[Stored data]
(** C5: in a cycle without faults, a table whose query returns no rows is
    not among the uploaded tables and no artifact is written for it, while
    the handler returns its success result and the watermark is advanced to
    the reading of the clock taken after the loop. *)
Theorem zero_rows_no_artifact (event : gmap string pyval) (context : unit) (w : world)
    (secret_name bucket : string) (creds : gmap string pyval) (dt : datetime) :
  let last_checked := default DEFAULT_LAST_CHECKED (ssm_params w !! "last_checked") in
  let batch_id := replace_char ":" "-" (clock w (ticks w)) in
  let r := lambda_handler event context w in
  (∀ c, fault w c = None) →
  environ w !! "DB_SECRET_NAME" = Some secret_name → secret_name ≠ "" →
  sm_secrets w !! secret_name = Some (Some creds) →
  (∀ k, k ∈ ["user"; "password"; "database"; "host"; "port"] → is_Some (creds !! k)) →
  environ w !! "S3_INGESTION_BUCKET" = Some bucket → bucket ≠ "" →
  fromisoformat last_checked = Some dt →
  (∀ t, t ∈ tables_to_import →
        let reply := db_select w (render (query_for t dt)) in
        forallb (λ r, bool_decide (length r = length reply.1)) reply.2 = true) →
  r.1 = Return {[ "message" := PStr "success";
                  "timestamp_to_transform" := PStr last_checked;
                  "batch_id" := PStr batch_id;
                  "uploaded_tables" :=
                    PStrList (changed_tables w last_checked tables_to_import) ]}
  ∧ ssm_params r.2 = <["last_checked":=clock w (S (ticks w))]> (ssm_params w)
  ∧ ∀ t, t ∈ tables_to_import → new_rows_of w last_checked t = [] →
         (t ∉ changed_tables w last_checked tables_to_import)
         ∧ (artifact_path bucket t batch_id ∉ s3_puts (drop (length (trace w)) (trace r.2)))
         ∧ s3 r.2 !! artifact_path bucket t batch_id = s3 w !! artifact_path bucket t batch_id.
Proof.
  intros last_checked batch_id r Hf Hsn Hsne Hsec Hkeys Hb Hbne Hdt Hwf.
  subst r.
  change (after (lambda_handler event context) w (λ r w',
    r = Return {[ "message" := PStr "success";
                  "timestamp_to_transform" := PStr last_checked;
                  "batch_id" := PStr batch_id;
                  "uploaded_tables" :=
                    PStrList (changed_tables w last_checked tables_to_import) ]}
    ∧ ssm_params w' = <["last_checked":=clock w (S (ticks w))]> (ssm_params w)
    ∧ ∀ t, t ∈ tables_to_import → new_rows_of w last_checked t = [] →
           (t ∉ changed_tables w last_checked tables_to_import)
           ∧ (artifact_path bucket t batch_id ∉ s3_puts (drop (length (trace w)) (trace w')))
           ∧ s3 w' !! artifact_path bucket t batch_id
             = s3 w !! artifact_path bucket t batch_id)).
  unfold lambda_handler.
  eapply after_bind_silent; [solve [eauto with keeps] | reflexivity | intros w1 S1].
  eapply after_bind_silent;
    [solve [eauto with keeps]
    | apply get_last_checked_returns; rewrite (silent_fault _ _ S1); apply Hf
    | intros w2 S2; pose proof (silent_trans _ _ _ S1 S2) as Sx;
      rewrite (silent_ssm _ _ S1); fold last_checked; clear S1 S2 w1].
  eapply after_bind_silent;
    [solve [eauto with keeps]
    | unfold getitem; rewrite lookup_singleton_eq; reflexivity
    | intros w3 S3; pose proof (silent_trans _ _ _ Sx S3) as Sy; clear Sx S3 w2].
  eapply after_bind_silent; [solve [eauto with keeps] | reflexivity
    | intros w4 S4; pose proof (silent_trans _ _ _ Sy S4) as Sx; clear Sy S4 w3].
  eapply after_bind_silent;
    [solve [eauto with keeps]
    | apply (get_db_credentials_returns _ secret_name creds);
        [rewrite (silent_environ _ _ Sx); exact Hsn | exact Hsne
        | rewrite (silent_fault _ _ Sx); apply Hf
        | rewrite (silent_secrets _ _ Sx); exact Hsec]
    | intros w5 S5; pose proof (silent_trans _ _ _ Sx S5) as Sy; clear Sx S5 w4].
  eapply after_bind_silent; [solve [eauto with keeps] | reflexivity
    | intros w6 S6; pose proof (silent_trans _ _ _ Sy S6) as Sx; clear Sy S6 w5].
  eapply after_bind_silent;
    [solve [eauto with keeps]
    | apply create_db_connection_returns;
        [exact Hkeys | rewrite (silent_fault _ _ Sx); apply Hf]
    | intros w7 S7; pose proof (silent_trans _ _ _ Sx S7) as Sy; clear Sx S7 w6].
  eapply after_bind_silent; [solve [eauto with keeps] | reflexivity
    | intros w8 S8; pose proof (silent_trans _ _ _ Sy S8) as Sx; clear Sy S8 w7].
  eapply after_bind_silent;
    [solve [eauto with keeps]
    | apply (get_bucket_name_returns _ bucket);
        [rewrite (silent_environ _ _ Sx); exact Hb | exact Hbne]
    | intros w9 S9; pose proof (silent_trans _ _ _ Sx S9) as Sy; clear Sx S9 w8].
  eapply after_bind_silent; [solve [eauto with keeps] | reflexivity
    | intros w10 S10; pose proof (silent_trans _ _ _ Sy S10) as Sx; clear Sy S10 w9].
  apply after_bind_now. cbv zeta.
  rewrite (silent_clock _ _ Sx), (silent_ticks _ _ Sx). fold batch_id.
  apply after_try_finally_silent;
    [apply silent_close_connection | apply close_connection_returns|].
  assert (Hf' : ∀ c, fault (set_ticks (S (ticks w)) w10) c = None)
    by (intros c; cbn [fault set_ticks]; rewrite (silent_fault _ _ Sx); apply Hf).
  assert (Hwf' : ∀ t, t ∈ tables_to_import →
            let reply := db_select (set_ticks (S (ticks w)) w10) (render (query_for t dt)) in
            forallb (λ r, bool_decide (length r = length reply.1)) reply.2 = true)
    by (intros t Hin; cbn [db_select set_ticks]; rewrite (silent_select _ _ Sx);
        apply Hwf, Hin).
  destruct (extract_loop_ok bucket last_checked batch_id dt tables_to_import []
              (set_ticks (S (ticks w)) w10) Hdt Hf' Hwf')
    as (Hr & Hst & new & Ht & Hp & Hs3 & Hkeep).
  assert (Hch : changed_tables (set_ticks (S (ticks w)) w10) last_checked tables_to_import
                = changed_tables w last_checked tables_to_import).
  { unfold changed_tables, new_rows_of. cbn [db_select set_ticks].
    rewrite (silent_select _ _ Sx). reflexivity. }
  rewrite Hch in Hr, Hs3. clear Hch.
  destruct (for_in tables_to_import _ [] _) as [r1 wl] eqn:El. cbn [fst snd] in *. subst r1.
  eapply after_bind; [exact El|]. cbn [app].
  apply after_bind_now.
  pose proof (update_last_checked_run (clock wl (ticks wl)) (set_ticks (S (ticks wl)) wl))
    as Hu.
  cbn [fault set_ticks ssm_params trace s3] in Hu.
  rewrite (steady_fault _ _ Hst), Hf' in Hu.
  destruct Hu as (wu & Eu & Hssm & Htu & Hs3u).
  eapply after_bind; [exact Eu|].
  eapply after_bind; [reflexivity|].
  apply after_ret. intros wc Sc.
  rewrite (steady_clock _ _ Hst), (steady_ticks _ _ Hst) in Hssm, Htu.
  cbn [clock ticks set_ticks] in Hssm, Htu.
  rewrite (silent_clock _ _ Sx) in Hssm, Htu.
  split; [reflexivity|].
  split.
  { rewrite (silent_ssm _ _ Sc). cbn [ssm_params add_log]. rewrite Hssm.
    rewrite (steady_ssm _ _ Hst). cbn [ssm_params set_ticks].
    rewrite (silent_ssm _ _ Sx). reflexivity. }
  intros t Hin Hzero.
  assert (Hnot : t ∉ changed_tables w last_checked tables_to_import).
  { unfold changed_tables. rewrite list_elem_of_filter. intros [Hne _]. apply Hne, Hzero. }
  split; [exact Hnot|].
  assert (Hpath : artifact_path bucket t batch_id ∉ s3_puts new).
  { rewrite Hs3. intros Hp'. apply list_elem_of_fmap in Hp' as (t' & E & Hin').
    apply artifact_path_inj in E. subst t'. apply Hnot, Hin'. }
  destruct Sx as [_ _ _ S3 _ _ _ _ (n0 & Ht0 & Hp0 & Hs0)].
  destruct Sc as [_ _ _ S3c _ _ _ _ (nc & Htc & Hpc & Hsc)].
  split.
  - rewrite Htc. cbn [trace add_log]. rewrite Htu, Ht. cbn [trace set_ticks]. rewrite Ht0.
    rewrite <- !app_assoc, drop_app_length.
    rewrite !s3_puts_app, Hs0, Hsc. cbn. rewrite app_nil_r. exact Hpath.
  - rewrite S3c. cbn [s3 add_log]. rewrite Hs3u. cbn [s3 set_ticks].
    rewrite (Hkeep _ Hpath). cbn [s3 set_ticks]. rewrite S3. reflexivity.
Qed.

(** *** What a cycle has written when it puts the watermark *)

(** A turn of the loop that returns, by the rows of the reply: without
    rows the object store is as before; with rows the artifact of the table
    was put, the store accepted it and holds the frame of the reply. *)
Lemma extract_table_returns (bucket last_checked batch_id table : string)
    (uploaded up : list string) (w w' : world) :
  extract_table bucket last_checked batch_id table uploaded w = (Return up, w') →
  let path := artifact_path bucket table batch_id in
  ∃ dt new,
    fromisoformat last_checked = Some dt
    ∧ steady w w'
    ∧ trace w' = (trace w ++ new)%list
    ∧ ssm_puts new = []
    ∧ let reply := db_select w (render (query_for table dt)) in
      if decide (reply.2 = []) then s3 w' = s3 w
      else path ∈ s3_puts new
           ∧ fault w (S3Put path) = None
           ∧ s3 w' = <[path:=mk_obj (mk_df reply.1 reply.2) (s3_clock w)]> (s3 w).
Proof.
  intros E. cbv zeta.
  destruct (extract_table_run bucket last_checked batch_id table uploaded w)
    as (Hst & new & Ht & Hp & Hcase).
  cbv zeta in Hcase. rewrite E in Hst, Ht, Hcase. cbn [fst snd] in *.
  destruct (fromisoformat last_checked) as [dt|];
    [|destruct Hcase as [[e0 He] _]; discriminate He].
  exists dt, new. split; [reflexivity|]. split; [exact Hst|]. split; [exact Ht|].
  split; [exact Hp|].
  destruct (fault w (DbRun _ _)); [destruct Hcase as [[e0 He] _]; discriminate He|].
  destruct (decide _) as [Hnil|Hne]; [destruct Hcase as (_ & _ & Hs); exact Hs|].
  destruct (forallb _ _); [|destruct Hcase as [[e0 He] _]; discriminate He].
  destruct Hcase as [Hs Hput].
  destruct (fault w (S3Put _)); [discriminate Hput|].
  destruct Hput as [_ Hs3].
  split; [rewrite Hs; left|]. split; [reflexivity | exact Hs3].
Qed.
(** X14.  Store, then load, for a call that runs alone.  With distinct
    names for the temporary and the applied-index file, and no unreadable
    file in the way under the temporary name: when the calls of one
    successful [storeApplyIndex] of an index below [2^64] run one after
    the other, no other call on the two files coming in between (so no
    second [storeApplyIndex] of the partition at the same time), then, on
    whatever the disk held before, the temporary file is gone afterwards,
    the applied-index file holds the decimal text of the index, and
    [LoadApplyIndex] sets [applyId] to that index without error. *)
Theorem store_then_load (p : dataPartition) (applyIndex : Z) (d : disk) :
  TempApplyIndexFile <> ApplyIndexFile ->
  (forall f, entries d !! pathJoin (path p) TempApplyIndexFile = Some f -> readable f = true) ->
  0 <= applyIndex < 2 ^ 64 ->
  let d' := sysRun d (fst (storeApplyIndex p applyIndex None None None)) in
  ReadFile d' (pathJoin (path p) ApplyIndexFile) = inr (FormatUint applyIndex) /\
  entries d' !! pathJoin (path p) TempApplyIndexFile = None /\
  LoadApplyIndex p d' = (set_applyId applyIndex p, None).
Proof.
  intros Hnames Hread Hv d'.
  set (tmp := pathJoin (path p) TempApplyIndexFile) in *.
  set (canonical := pathJoin (path p) ApplyIndexFile).
  assert (Hne : tmp <> canonical) by (intros H; apply pathJoin_inj in H; auto).
  assert (Hentry : exists es o,
             d' = mkDisk es o /\
             es !! canonical = Some (mkFile (FormatUint applyIndex) (FormatUint applyIndex) true) /\
             es !! tmp = None).
  { unfold d', storeApplyIndex, storeDeferred, sysRun. fold tmp canonical.
    cbn [fst snd app fold_left].
    assert (H1 : exists s0, sysStep d (SysOpenFile tmp) =
                            mkDisk (<[tmp := mkFile "" s0 true]> (entries d)) (Some tmp)).
    { cbn. destruct (entries d !! tmp) as [f|] eqn:Hf; eexists;
        [rewrite (Hread f eq_refl)|]; reflexivity. }
    destruct H1 as [s0 ->].
    unfold sysStep at 5. cbn [entries opened]. rewrite lookup_insert_eq.
    cbn [contents synced readable]. rewrite append_nil.
    unfold sysStep at 4. cbn [entries opened]. rewrite lookup_insert_eq.
    rewrite decide_True by reflexivity.
    unfold sysStep at 3. cbn [entries opened]. rewrite lookup_insert_eq.
    cbn [contents synced readable].
    unfold sysStep. cbn [entries opened].
    do 2 eexists. split; [reflexivity|]. split.
    - rewrite lookup_delete_ne by auto. now rewrite lookup_insert_eq.
    - apply lookup_delete_eq. }
  destruct Hentry as (es & o & -> & Hcan & Htmp).
  assert (Hscan := scanUint_d_FormatUint applyIndex Hv).
  assert (Hlen := FormatUint_nonempty applyIndex Hv).
  repeat split.
  - unfold ReadFile. cbn [entries]. now rewrite Hcan.
  - exact Htmp.
  - unfold LoadApplyIndex, Stat, ReadFile. fold canonical. cbn [entries].
    rewrite Hcan. cbn [readable contents]. now rewrite Hlen, Hscan.
Qed.
(** * Key resolution and validation of [framework.llm.anthropic]

    A shallow embedding of [src/core/framework/llm/anthropic.py]:
    - Python [str] values are lists of Unicode code points;
    - [_validate_api_key] is a pure function into a result type whose
      error side carries the [ValueError] that the source raises;
    - [_get_api_key_from_credential_store] and [AnthropicProvider.__init__]
      run in a small reader/trace/exception monad: the reader holds the
      process surroundings (the optional [aden_tools] package and
      [os.environ]), the trace records every lookup that is performed. *)

From Stdlib Require Import NArith String Ascii.
From stdpp Require Import base option list gmap.

Local Open Scope N_scope.

(** ** Python strings *)

Definition char := N.
Definition str := list char.

(** A Rocq string literal read as a Python [str] (one code point per
    character; only used for the ASCII literals of the source). *)
Definition of_string (s : string) : str :=
  map N_of_ascii (list_ascii_of_string s).

(** Truth value of a [str]: the empty string is falsy. *)
Definition str_bool (s : str) : bool :=
  match s with
  | [] => false
  | _ :: _ => true
  end.

(** [str.isspace] on one code point, as CPython's [_PyUnicode_IsWhitespace]
    decides it; this is the set that [str.strip()] removes. *)
Definition isspace (c : char) : bool :=
  ((0x09 <=? c) && (c <=? 0x0D))
  || ((0x1C <=? c) && (c <=? 0x20))
  || (c =? 0x85) || (c =? 0xA0) || (c =? 0x1680)
  || ((0x2000 <=? c) && (c <=? 0x200A))
  || (c =? 0x2028) || (c =? 0x2029) || (c =? 0x202F)
  || (c =? 0x205F) || (c =? 0x3000).

Fixpoint lstrip (s : str) : str :=
  match s with
  | [] => []
  | c :: t => if isspace c then lstrip t else s
  end.

Definition rstrip (s : str) : str := rev (lstrip (rev s)).

(** [s.strip()] with no argument. *)
Definition strip (s : str) : str := rstrip (lstrip s).

(** [s.startswith(prefix)] *)
Fixpoint startswith (s prefix : str) {struct prefix} : bool :=
  match prefix, s with
  | [], _ => true
  | _ :: _, [] => false
  | p :: ps, c :: cs => (c =? p) && startswith cs ps
  end.

(** [s.endswith(suffix)] *)
Definition endswith (s suffix : str) : bool :=
  startswith (rev s) (rev suffix).

(** [c in s] for a one-character string [c]. *)
Definition contains (s : str) (c : char) : bool :=
  existsb (N.eqb c) s.

(** [s[:n]] *)
Definition slice_to (n : nat) (s : str) : str := firstn n s.

(** ** Exceptions *)

(** The five [ValueError]s of the module, named as the specification's
    error taxonomy names them.  [UnexpectedFormat] carries
    [normalized_key[:10]], which the source interpolates in its message. *)
Inductive Reason : Type :=
  | MissingCredential
  | EmptyOrWhitespace
  | ControlCharacters
  | QuotedKey
  | UnexpectedFormat (shown : str).

Inductive exn : Type :=
  | ImportError
  | ValueError (r : Reason).

(** The text each [ValueError] is raised with. *)
Definition message (r : Reason) : str :=
  match r with
  | MissingCredential =>
      of_string "Anthropic API key required. Set ANTHROPIC_API_KEY env var or pass api_key."
  | EmptyOrWhitespace =>
      of_string "Anthropic API key is empty or contains only whitespace. "
      ++ of_string "Check your ANTHROPIC_API_KEY environment variable or "
      ++ of_string "api_key parameter."
  | ControlCharacters =>
      of_string "Anthropic API key contains control characters (newline, tab, etc.). "
      ++ of_string "This is likely a copy-paste error. Please check your key."
  | QuotedKey =>
      of_string "Anthropic API key appears to be quoted. "
      ++ of_string "Remove the surrounding quotes from your configuration."
  | UnexpectedFormat shown =>
      of_string "Anthropic API key has unexpected format "
      ++ of_string "(expected to start with 'sk-ant-'). "
      ++ of_string "Received key starting with: '" ++ shown ++ of_string "...'"
  end.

• **Exercise instructions**
Restate, please, word for word the span of records running from the first line to the line bearing "the handler returns", both included, and nothing outside it.

• **Solution to the exercise**
(** C5: in a cycle without faults, a table whose query returns no rows is
    not among the uploaded tables and no artifact is written for it, while
    the handler returns its success result and the watermark is advanced to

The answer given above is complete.